Para el primero y segundo trimestres del próximo año, empresas distribuidoras mayoristas anticipan una notable contracción en el consumo de vinos de mesa importados en el mercado mexicano, provocado por una mezcla entre la recesión económica que enfrentará el país, así como un inminente aumento de precios al cliente final del orden del 15 por ciento generalizado.
El director de la compañía mexicana Digrans, Antonio Mezher Rage, indicó que luego de la bonanza de las fiestas decembrinas de este año -fecha en la que se concentrará la tercera parte de las ventas anuales-, es cuando se podrá ver aterrizada la crisis económica en el país, así como el impacto real de la volatilidad en el tipo de cambio en el precio de los productos.

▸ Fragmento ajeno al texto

(* ===== verification/SignalFinish.v ===== *)
(** What the backend of [SignalPaths] reports at the end of a build: the slowest path, the
    critical path of the graph with the improvement each of its nodes allows, and the whole of
    [finish], which computes them on the graph with the discovery edges. *)
From S2P Require Import Prelude.
From S2P Require Import TimeSpan.
From S2P Require Import CritGraph.
From S2P Require Import CritTopo.
From S2P Require Import CritPaths.
From S2P Require Import CritPotential.
From S2P Require Import CritCorrect.
From S2P Require Import SignalNodes.
From S2P Require Import SignalWork.
From S2P Require Import SignalChains.
From S2P Require Import SignalWorkSpec.
From S2P Require Import SignalPaths.
From S2P Require Import SignalDiscovery.
From S2P Require Import SignalExample.
From stdpp Require Import strings pretty.
Local Open Scope dice_scope.

Section Finish.
Context `{SO : SignalOps} {M : Type} `{KM : KeyMap NodeKey M}.
Context (adj : list (list VertexId)) (keys : M) (data : VertexData NodeData).

Local Notation n := (length adj).
Local Notation graph := (graph_of adj).

Context (Hbo : backend_ok adj keys data).

Local Notation end_of v := (ts_end (span_of data v)).

Lemma data_at v : v < n → VertexData_index data v = Ok (data !!! v).
Proof. apply index_data. apply (bo_data _ _ _ Hbo). Qed.

Lemma key_index_at v : v < n → VertexKeys_index keys v = Ok (key_at keys v).
Proof. apply index_keys. apply (bo_keys _ _ _ Hbo). Qed.
(* ===== verification/SignalReceiverSpec.v ===== *)
(** The receiver of the build's signals against the history of what it received.  Its maps answer
    with what the history says: the first package that made another one known, the finish key of
    the last split of an analysis, the earliest discovery of an anonymous target.  The backend sees
    one call for each signal. *)
From S2P Require Import Prelude.
From S2P Require Import TimeSpan.
From S2P Require Import CritGraph.
From S2P Require Import SignalNodes.
From S2P Require Import SignalWork.
From S2P Require Import SignalPaths.
From S2P Require Import SignalExample.
From S2P Require Import SignalReceiver.
From stdpp Require Import strings pretty.
Local Open Scope dice_scope.

(** * The first, the last and the earliest event of a history *)

Section History.
Context {S V : Type}.
Implicit Types (P : S → V → Prop) (h : list S) (o : option V).

(** [o] is what [P] says of the last event it holds of. *)
Definition last_of P h o : Prop :=
  match o with
  | Some v => ∃ i s, h !! i = Some s ∧ P s v ∧
      ∀ j s' v', i < j → h !! j = Some s' → ¬ P s' v'
  | None => ∀ s v, s ∈ h → ¬ P s v
  end.

Definition first_of P h o : Prop :=
  match o with
  | Some v => ∃ i s, h !! i = Some s ∧ P s v ∧
      ∀ j s' v', j < i → h !! j = Some s' → ¬ P s' v'
  | None => ∀ s v, s ∈ h → ¬ P s v
  end.

(** The least in [time], the first of them. *)
Definition earliest_of (time : V → Z) P h o : Prop :=
  match o with
  | Some v => ∃ i s, h !! i = Some s ∧ P s v ∧
      ∀ j s' v', h !! j = Some s' → P s' v' →
        (time v <= time v')%Z ∧ (j < i → (time v < time v')%Z)
  | None => ∀ s v, s ∈ h → ¬ P s v
  end.

Lemma snoc_inv h s j s' : (h ++ [s]) !! j = Some s' → h !! j = Some s' ∨ j = length h ∧ s' = s.
Proof.
  intros [?|[? Hl]]%lookup_app_Some; [by left|right].
  apply list_lookup_singleton_Some in Hl as [? ->]. split; [lia|done].
Qed.

Lemma none_snoc P h s :
  (∀ s' v, s' ∈ h → ¬ P s' v) → (∀ v, ¬ P s v) → ∀ s' v, s' ∈ h ++ [s] → ¬ P s' v.
Proof. intros Hh Hs s' v [?|Hx%list_elem_of_singleton]%elem_of_app; [eauto|subst; eauto]. Qed.

Lemma last_of_hit P h s v : P s v → last_of P (h ++ [s]) (Some v).
Proof.
  intros Hs. exists (length h), s. split_and!; [by rewrite lookup_app_r, Nat.sub_diag|done|].
  intros j s' v' Hj [Hl|[-> _]]%snoc_inv; [apply lookup_lt_Some in Hl|]; lia.
Qed.

Lemma last_of_miss P h s o : (∀ v, ¬ P s v) → last_of P h o → last_of P (h ++ [s]) o.
Proof.
  intros Hs. destruct o as [v|]; cbn; [|by intros ?; apply none_snoc].
  intros (i & s0 & Hi & Hp & Hlast). exists i, s0. split_and!; [by apply lookup_app_l_Some|done|].
  intros j s' v' Hj [Hl|[-> ->]]%snoc_inv; eauto.
Qed.

Lemma first_of_hit P h s v : first_of P h None → P s v → first_of P (h ++ [s]) (Some v).
Proof.
  intros Hh Hs. exists (length h), s. split_and!; [by rewrite lookup_app_r, Nat.sub_diag|done|].
  intros j s' v' Hj [Hl|[-> _]]%snoc_inv; [|lia]. by eapply Hh, list_elem_of_lookup_2.
Qed.
Definition apply_native_bzlmod_file_patch (failures : IoFailures) (file_patch : NativePatchFile)
    (patch_strip : N) : io unit :=
  let old_target_path := native_bzlmod_patch_path (pf_old_path file_patch) patch_strip in
  let new_target_path := native_bzlmod_patch_path (pf_new_path file_patch) patch_strip in
  target_path ←! io_result (ok_or (or_else new_target_path old_target_path) NoUsableTargetPath);
  old_target ←! io_result (transpose_join old_target_path);
  new_target ←! io_result (transpose_join new_target_path);
  target ←! io_result (ok_or (or_else new_target old_target) NoUsableTargetPath);
  input_target ←! (λ fs, io_ret (or_else (existing fs old_target) (existing fs new_target)) fs);
  old_text ←! match input_target with
              | Some path => fs_read_to_string failures path
              | None => io_ret EmptyString
              end;
  input_file_mode ←! match input_target with
                     | Some path => get_native_bzlmod_file_mode failures path
                     | None => io_ret None
                     end;
  let output_file_mode := or_else (pf_file_mode file_patch) input_file_mode in
  let old_lines := split_native_patch_lines old_text in
  new_lines ←! io_result (apply_native_bzlmod_hunks target_path old_lines (pf_hunks file_patch));
  let deletes_file :=
    bool_decide (pf_new_path file_patch = Some "/dev/null") && bool_decide (new_lines = []) in
  _ ←! match old_target with
       | Some old_target => fs_remove_file failures old_target
       | None => io_ret tt
       end;
  if deletes_file then io_ret tt else
  _ ←! fs_create_parent failures target;
  _ ←! fs_write failures target (join_native_patch_lines new_lines);
  match output_file_mode with
  | Some mode => set_native_bzlmod_file_mode failures target mode
  | None => io_ret tt
  end.

(** Stops at the first error; the files patched before stay patched.  [failures i] is about the
    file of the patch with number [i]. *)
Fixpoint apply_files_loop (failures : nat → IoFailures) (file_patches : list NativePatchFile)
    (patch_strip : N) : io unit :=
  match file_patches with
  | [] => io_ret tt
  | file_patch :: file_patches =>
      _ ←! apply_native_bzlmod_file_patch (failures 0) file_patch patch_strip;
      apply_files_loop (λ i, failures (S i)) file_patches patch_strip
  end.

Definition apply_unified_patch (failures : nat → IoFailures) (patch : string) (patch_strip : N) : io unit :=
  file_patches ←! io_result (parse_native_bzlmod_patch patch);
  if bool_decide (file_patches = []) && negb (is_empty_str (trim patch)) then io_fail NoUnifiedDiffHunk
  else apply_files_loop failures file_patches patch_strip.
End Apply.

(** A patch applied where the operating system fails no operation, with the usual permissions. *)
Definition patched (patch : string) (patch_strip : N) (fs : FileSystem) :
    outcome (FileSystem * (unit + PatchError)) :=
  apply_unified_patch 420 (λ _, no_failures) patch patch_strip fs.

(** * Unit tests *)

Definition text_of (lines : list string) : string := join_native_patch_lines lines.
Definition one_file (name : string) (lines : list string) : FileSystem :=
  {[ [name] := mkFile (text_of lines) 365 ]}.
Definition read_lines (fs : FileSystem) (name : string) : option (list string * N) :=
  (λ f, (split_native_patch_lines (file_text f), file_mode f)) <$> fs !! [name].

Definition quote : string := String (ascii_of_nat 34) "".

Definition module_patch : string := text_of [
  "diff --git a/MODULE.bazel b/MODULE.bazel"; "--- a/MODULE.bazel"; "+++ b/MODULE.bazel";
  "@@ -1,2 +1,2 @@"; " module(name = demo)"; "-bazel_dep(name = old)"; "+bazel_dep(name = new)"].

(** Also that the permissions of a read-only file are kept. *)
Example test_native_bzlmod_patch_updates_file :
  match patched module_patch 1 (one_file "MODULE.bazel" ["module(name = demo)"; "bazel_dep(name = old)"]) with
  | Ok (fs, inl tt) =>
      read_lines fs "MODULE.bazel" = Some (["module(name = demo)"; "bazel_dep(name = new)"], 365%N)
  | _ => False
  end.
Proof. vm_compute. reflexivity. Qed.

Example test_native_bzlmod_patch_applies_hunk_with_line_offset :
  match patched module_patch 1
          (one_file "MODULE.bazel" ["# inserted upstream"; "module(name = demo)"; "bazel_dep(name = old)"]) with
  | Ok (fs, inl tt) =>
      fst <$> read_lines fs "MODULE.bazel" =
        Some ["# inserted upstream"; "module(name = demo)"; "bazel_dep(name = new)"]
  | _ => False
  end.
Proof. vm_compute. reflexivity. Qed.
(* ===== verification/PatchSpec.v ===== *)
(** A patch in the format of [git diff], parsed and applied by [Patch], makes the changes that it was printed
    from. *)
From S2P Require Import Prelude.
From S2P Require Import RustStr.
From S2P Require Import RustStrSpec.
From S2P Require Import Patch.
From S2P Require Import PatchHunks.
Local Open Scope dice_scope.
Local Open Scope string_scope.
Local Open Scope nat_scope.
Local Open Scope list_scope.

(** * Printing *)

Definition print_line (line : NativePatchLine) : string :=
  match line with
  | Context l => String " " l
  | Add l => String "+" l
  | Remove l => String "-" l
  end.

Definition line_text (line : NativePatchLine) : string :=
  match line with Context l | Add l | Remove l => l end.

(** The length of a range is left out when it is one. *)
Definition print_range (start len : nat) : string :=
  if len =? 1 then number_to_string (N.of_nat start)
  else number_to_string (N.of_nat start) +:+ "," +:+ number_to_string (N.of_nat len).

Definition print_header (old_start old_len new_start new_len : nat) : string :=
  "@@ -" +:+ print_range old_start old_len +:+ " +" +:+ print_range new_start new_len +:+ " @@".

(** [k] and [k'] lines of the old and new file come before. *)
Fixpoint print_hunks (k k' : nat) (es : edits) : list string :=
  match es with
  | [] => []
  | (same, h) :: es =>
      let old_len := length (source_lines h) in
      let new_len := length (target_lines h) in
      print_header (k + length same + 1) old_len
        (if new_len =? 0 then k' + length same else k' + length same + 1) new_len ::
      map print_line h ++
      print_hunks (k + length same + old_len) (k' + length same + new_len) es
  end.

(** * Hunks *)

(** A line that [lines()] gives back, with a character first. *)
Definition text_ok (t : string) : Prop :=
  line_ok t ∧ match t with String b _ => is_continuation_byte b = false | EmptyString => True end.

Lemma split_kind_char k t : text_ok t → split_kind (String k t) = Ok (String k EmptyString, t).
Proof. intros [_ H]. destruct t as [|b t]; simpl; [done|]. by rewrite H. Qed.

Lemma length_source_lines l h :
  length (source_lines (l :: h)) = match l with Add _ => 0 | _ => 1 end + length (source_lines h).
Proof. by destruct l. Qed.

Lemma length_target_lines l h :
  length (target_lines (l :: h)) = match l with Remove _ => 0 | _ => 1 end + length (target_lines h).
Proof. by destruct l. Qed.
(* ===== verification/RustOrd.v ===== *)
(** [Ord] of the standard library: total orders, with the orders of numbers, strings, pairs and
    lists, and the ordered maps and sets ([BTreeMap], [BTreeSet]) that iterate by them, as sorted
    association lists. *)
From S2P Require Import Prelude.
From S2P Require Import RustStr.
Local Open Scope dice_scope.

(** * Orders *)

Class RustOrd (A : Type) := rust_cmp : A → A → comparison.

(** [Ordering::then_with] *)
Definition then_with (c d : comparison) : comparison := match c with Eq => d | _ => c end.

Class TotalOrd (A : Type) `{RustOrd A} : Prop := {
  cmp_antisym (a b : A) : rust_cmp b a = CompOpp (rust_cmp a b);
  cmp_trans (a b c : A) : rust_cmp a b = Lt → rust_cmp b c = Lt → rust_cmp a c = Lt;
  cmp_eq (a b : A) : rust_cmp a b = Eq ↔ a = b;
}.

Section Order.
Context {A : Type} `{TotalOrd A}.

Lemma cmp_refl (a : A) : rust_cmp a a = Eq.
Proof. by apply cmp_eq. Qed.

Lemma cmp_gt (a b : A) : rust_cmp a b = Gt ↔ rust_cmp b a = Lt.
Proof. rewrite (cmp_antisym a b). by destruct (rust_cmp a b). Qed.

Lemma cmp_lt_irrefl (a : A) : rust_cmp a a ≠ Lt.
Proof. by rewrite cmp_refl. Qed.

Lemma cmp_trans_gt (a b c : A) : rust_cmp a b = Gt → rust_cmp b c = Gt → rust_cmp a c = Gt.
Proof. rewrite !cmp_gt. intros. by eapply cmp_trans. Qed.
End Order.

#[export] Instance N_ord : RustOrd N := N.compare.
#[export] Instance N_total : TotalOrd N.
Proof.
  split; unfold rust_cmp, N_ord.
  - intros a b. apply N.compare_antisym.
  - intros a b c. rewrite !N.compare_lt_iff. lia.
  - intros a b. apply N.compare_eq_iff.
Qed.

#[export] Instance pair_ord {A B} `{RustOrd A, RustOrd B} : RustOrd (A * B) :=
  λ x y, then_with (rust_cmp x.1 y.1) (rust_cmp x.2 y.2).

#[export] Instance pair_total {A B} `{TotalOrd A, TotalOrd B} : TotalOrd (A * B).
Proof.
  split; unfold rust_cmp, pair_ord, then_with.
  - intros [a1 b1] [a2 b2]. cbn [fst snd]. rewrite (cmp_antisym a1 a2), (cmp_antisym b1 b2).
    by destruct (rust_cmp a1 a2).
  - intros [a1 b1] [a2 b2] [a3 b3]. cbn [fst snd].
    destruct (rust_cmp a1 a2) eqn:E1, (rust_cmp a2 a3) eqn:E2; intros; try done;
      rewrite ?cmp_eq in *; subst.
    + rewrite cmp_refl. by eapply cmp_trans.
    + by rewrite E2.
    + by rewrite E1.
    + by rewrite (cmp_trans _ _ _ E1 E2).
  - intros [a1 b1] [a2 b2]. cbn [fst snd]. split.
    + destruct (rust_cmp a1 a2) eqn:E1; intros E2; [|done..].
      apply cmp_eq in E1, E2. by subst.
    + intros [= -> ->]. by rewrite !cmp_refl.
Qed.

(** Lexicographic: the first difference, or the shorter list first. *)
Fixpoint lex_cmp {A} `{RustOrd A} (l1 l2 : list A) : comparison :=
  match l1, l2 with
  | [], [] => Eq
  | [], _ :: _ => Lt
  | _ :: _, [] => Gt
  | a :: l1, b :: l2 => then_with (rust_cmp a b) (lex_cmp l1 l2)
  end.
#[export] Instance list_ord {A} `{RustOrd A} : RustOrd (list A) := lex_cmp.

#[export] Instance list_total {A} `{TotalOrd A} : TotalOrd (list A).
Proof.
  split; unfold rust_cmp, list_ord.
  - induction a as [|x a IH]; intros [|y b]; try done. cbn [lex_cmp]. unfold then_with.
    rewrite (cmp_antisym x y), (IH b). by destruct (rust_cmp x y).
  - induction a as [|x a IH]; intros [|y b] [|z c]; try done. cbn [lex_cmp]. unfold then_with.
    destruct (rust_cmp x y) eqn:E1, (rust_cmp y z) eqn:E2; intros; try done;
      rewrite ?cmp_eq in *; subst.
    + rewrite cmp_refl. by eapply IH.
    + by rewrite E2.
    + by rewrite E1.
    + by rewrite (cmp_trans _ _ _ E1 E2).
  - induction a as [|x a IH]; intros [|y b]; try done. cbn [lex_cmp]. unfold then_with. split.
    + destruct (rust_cmp x y) eqn:E; intros; try done. apply cmp_eq in E. subst. f_equal. by apply IH.
    + intros [= -> ->]. rewrite cmp_refl. by apply IH.
Qed.

(** The order of [str] is the one of the bytes. *)
Fixpoint str_bytes (s : string) : list N :=
  match s with EmptyString => [] | String a s => N_of_ascii a :: str_bytes s end.
#[export] Instance string_ord : RustOrd string := λ a b, lex_cmp (str_bytes a) (str_bytes b).

Lemma str_bytes_inj a b : str_bytes a = str_bytes b → a = b.
Proof.
  revert b. induction a as [|x a IH]; intros [|y b]; try done. cbn [str_bytes].
  intros [= Hx Hb]. f_equal; [|by apply IH].
  rewrite <- (ascii_N_embedding x), <- (ascii_N_embedding y). by rewrite Hx.
Qed.

#[export] Instance string_total : TotalOrd string.
Proof.
  split; unfold rust_cmp, string_ord.
  - intros a b. apply (cmp_antisym (str_bytes a)).
  - intros a b c. apply (cmp_trans (str_bytes a)).
  - intros a b. etrans; [apply (cmp_eq (str_bytes a) (str_bytes b))|]. split; [apply str_bytes_inj|by intros ->].
Qed.

(** * Ordered maps *)

Section Maps.
Context {K V : Type} `{TotalOrd K}.

Definition BTreeMap : Type := list (K * V).

Fixpoint btree_get (m : BTreeMap) (k : K) : option V :=
  match m with
  | [] => None
  | (k', v) :: m => match rust_cmp k k' with Lt => None | Eq => Some v | Gt => btree_get m k end
  end.

Fixpoint btree_insert (m : BTreeMap) (k : K) (v : V) : BTreeMap :=
  match m with
  | [] => [(k, v)]
  | (k', v') :: m' =>
      match rust_cmp k k' with
      | Lt => (k, v) :: m
      | Eq => (k', v) :: m'
      | Gt => (k', v') :: btree_insert m' k v
      end
  end.

Definition btree_keys (m : BTreeMap) : list K := m.*1.

(** Sorted, without repetition. *)
Inductive sorted_keys : list K → Prop :=
| sorted_nil : sorted_keys []
| sorted_cons k l : Forall (λ k', rust_cmp k k' = Lt) l → sorted_keys l → sorted_keys (k :: l).

Definition btree_wf (m : BTreeMap) : Prop := sorted_keys (btree_keys m).

Lemma btree_get_below m k :
  Forall (λ k', rust_cmp k k' = Lt) (btree_keys m) → btree_get m k = None.
Proof. destruct m as [|[k' v] m]; [done|]. intros [Hk _]%Forall_cons. simpl in *. by rewrite Hk. Qed.

Lemma btree_get_insert m k k' v :
  btree_wf m → btree_get (btree_insert m k v) k' =
  match rust_cmp k' k with Eq => Some v | _ => btree_get m k' end.
Proof.
  induction m as [|[k0 v0] m IH]; intros Hwf; simpl.
  { by destruct (rust_cmp k' k). }
  inversion Hwf as [|? ? Hlt Hm]; subst.
  destruct (rust_cmp k k0) eqn:E; simpl.
  - apply cmp_eq in E. subst. by destruct (rust_cmp k' k0).
  - destruct (rust_cmp k' k) eqn:E2; [done| |done]. by rewrite (cmp_trans _ _ _ E2 E).
  - destruct (rust_cmp k' k0) eqn:E2.
    + apply cmp_eq in E2. subst. apply cmp_gt in E. by rewrite E.
    + apply cmp_gt in E. rewrite (cmp_trans _ _ _ E2 E). done.
    + by apply IH.
Qed.

Lemma btree_get_insert_eq m k v : btree_wf m → btree_get (btree_insert m k v) k = Some v.
Proof. intros Hm. rewrite btree_get_insert by done. by rewrite cmp_refl. Qed.

Lemma btree_get_insert_ne m k k' v :
  btree_wf m → k' ≠ k → btree_get (btree_insert m k v) k' = btree_get m k'.
Proof.
  intros Hm Hne. rewrite btree_get_insert by done. destruct (rust_cmp k' k) eqn:E; try done.
  by apply cmp_eq in E.
Qed.

Lemma btree_insert_keys m k v k' :
  k' ∈ btree_keys (btree_insert m k v) ↔ k' = k ∨ k' ∈ btree_keys m.
Proof.
  unfold btree_keys. induction m as [|[k0 v0] m IH]; simpl; [by rewrite list_elem_of_singleton, elem_of_nil; intuition|].
  destruct (rust_cmp k k0) eqn:E; simpl; rewrite !elem_of_cons.
  - apply cmp_eq in E. subst. intuition.
  - intuition.
  - rewrite IH. intuition.
Qed.

Lemma btree_insert_wf m k v : btree_wf m → btree_wf (btree_insert m k v).
Proof.
  unfold btree_wf, btree_keys. induction m as [|[k0 v0] m IH]; simpl; intros Hm.
  { by repeat constructor. }
  inversion Hm as [|? ? Hlt Hm']; subst. destruct (rust_cmp k k0) eqn:E; simpl.
  - by constructor.
  - constructor; [|done]. constructor; [done|]. eapply Forall_impl; [exact Hlt|].
    intros k' Hk'. by eapply cmp_trans.
  - constructor; [|by apply IH]. apply Forall_forall. intros k' [->|Hk']%btree_insert_keys.
    + by apply cmp_gt.
    + rewrite Forall_forall in Hlt. by apply Hlt.
Qed.

Lemma btree_get_Some m k v : btree_wf m → btree_get m k = Some v ↔ (k, v) ∈ m.
Proof.
  unfold btree_wf, btree_keys. induction m as [|[k0 v0] m IH]; simpl; intros Hm.
  { by rewrite elem_of_nil. }
  inversion Hm as [|? ? Hlt Hm']; subst. rewrite elem_of_cons.
  assert (Hin : ∀ k' v', (k', v') ∈ m → rust_cmp k0 k' = Lt).
  { intros k' v' Hin. rewrite Forall_forall in Hlt. apply Hlt.
    apply list_elem_of_fmap. by exists (k', v'). }
  destruct (rust_cmp k k0) eqn:E.
  - apply cmp_eq in E. subst. split; [intros [= ->]; by left|].
    intros [[= ->]|Hk]; [done|]. apply Hin in Hk. by apply cmp_lt_irrefl in Hk.
  - split; [done|]. intros [[= -> ->]|Hk]; [by apply cmp_lt_irrefl in E|].
    apply Hin in Hk. apply (cmp_trans _ _ _ E) in Hk. by apply cmp_lt_irrefl in Hk.
  - rewrite IH by done. split; [by right|]. intros [[= -> ->]|Hk]; [|done].
    by rewrite cmp_refl in E.
Qed.

Lemma btree_get_key m k : btree_wf m → is_Some (btree_get m k) ↔ k ∈ btree_keys m.
Proof.
  intros Hm. unfold btree_keys. rewrite list_elem_of_fmap. split.
  - intros [v Hv%btree_get_Some]; [|done]. by exists (k, v).
  - intros ([k' v] & -> & Hv). exists v. by apply btree_get_Some.
Qed.

Lemma sorted_keys_NoDup l : sorted_keys l → NoDup l.
Proof.
  induction 1 as [|k l Hlt Hl IH]; constructor; [|done].
  intros Hk. rewrite Forall_forall in Hlt. apply Hlt in Hk. by apply cmp_lt_irrefl in Hk.
Qed.
End Maps.

Arguments BTreeMap : clear implicits.

(** * Ordered sets *)

Section Sets.
Context {K : Type} `{TotalOrd K}.

Fixpoint bset_contains (s : list K) (k : K) : bool :=
  match s with
  | [] => false
  | k' :: s => match rust_cmp k k' with Lt => false | Eq => true | Gt => bset_contains s k end
  end.

Fixpoint bset_insert (s : list K) (k : K) : list K :=
  match s with
  | [] => [k]
  | k' :: s' =>
      match rust_cmp k k' with
      | Lt => k :: s
      | Eq => s
      | Gt => k' :: bset_insert s' k
      end
  end.

Lemma bset_contains_spec s k : sorted_keys s → bset_contains s k = true ↔ k ∈ s.
Proof.
  induction 1 as [|k' s Hlt Hs IH]; simpl; [by rewrite elem_of_nil|]. rewrite elem_of_cons.
  rewrite Forall_forall in Hlt. destruct (rust_cmp k k') eqn:E.
  - apply cmp_eq in E. subst. intuition.
  - split; [done|]. intros [->|Hk]; [by apply cmp_lt_irrefl in E|].
    apply Hlt in Hk. apply (cmp_trans _ _ _ E) in Hk. by apply cmp_lt_irrefl in Hk.
  - rewrite IH. split; [by right|]. intros [->|]; [by rewrite cmp_refl in E|done].
Qed.

Lemma bset_contains_false s k : sorted_keys s → bset_contains s k = false ↔ k ∉ s.
Proof. intros Hs. rewrite <- (bset_contains_spec s k Hs). by destruct (bset_contains s k). Qed.

Lemma elem_of_bset_insert s k k' : k' ∈ bset_insert s k ↔ k' = k ∨ k' ∈ s.
Proof.
  induction s as [|k0 s IH]; simpl; [by rewrite list_elem_of_singleton, elem_of_nil; intuition|].
  destruct (rust_cmp k k0) eqn:E; rewrite ?elem_of_cons, ?IH; [|intuition..].
  apply cmp_eq in E. subst. intuition.
Qed.

Lemma bset_insert_sorted s k : sorted_keys s → sorted_keys (bset_insert s k).
Proof.
  induction 1 as [|k0 s Hlt Hs IH]; simpl; [by repeat constructor|].
  destruct (rust_cmp k k0) eqn:E.
  - by constructor.
  - constructor; [|by constructor]. constructor; [done|].
    eapply Forall_impl; [exact Hlt|]. intros k' Hk'. by eapply cmp_trans.
  - constructor; [|done]. apply Forall_forall. intros k' [->|Hk']%elem_of_bset_insert.
    + by apply cmp_gt.
    + rewrite Forall_forall in Hlt. by apply Hlt.
Qed.
End Sets.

En entrevista, el distribuidor de la marca chilena Concha y Toro señaló que el incremento del precio del dólar estadounidense y el euro, frente al peso mexicano, ha provocado durante los últimos meses un incremento en los costos operativos de las importadoras de vino del 10 al 15 por ciento, el cual no se ha reflejado en el cliente final, como medida precautoria para evitar un desplome en las ventas.
Sin embargo, para el siguiente año el efecto será inevitable, y aunque aún no han definido en qué porcentaje será el impacto, aseguró que en el caso de la Viña Concha y Toro, las ventas para el siguiente año serían similares a las pronosticadas para el cierre de 2008.
"Si tomamos en cuenta que en México el vino no es producto básico ni de primer precio, sino que se puede llegar a volver artículo de lujo, si pensamos que tengamos contracción en ventas en 2009".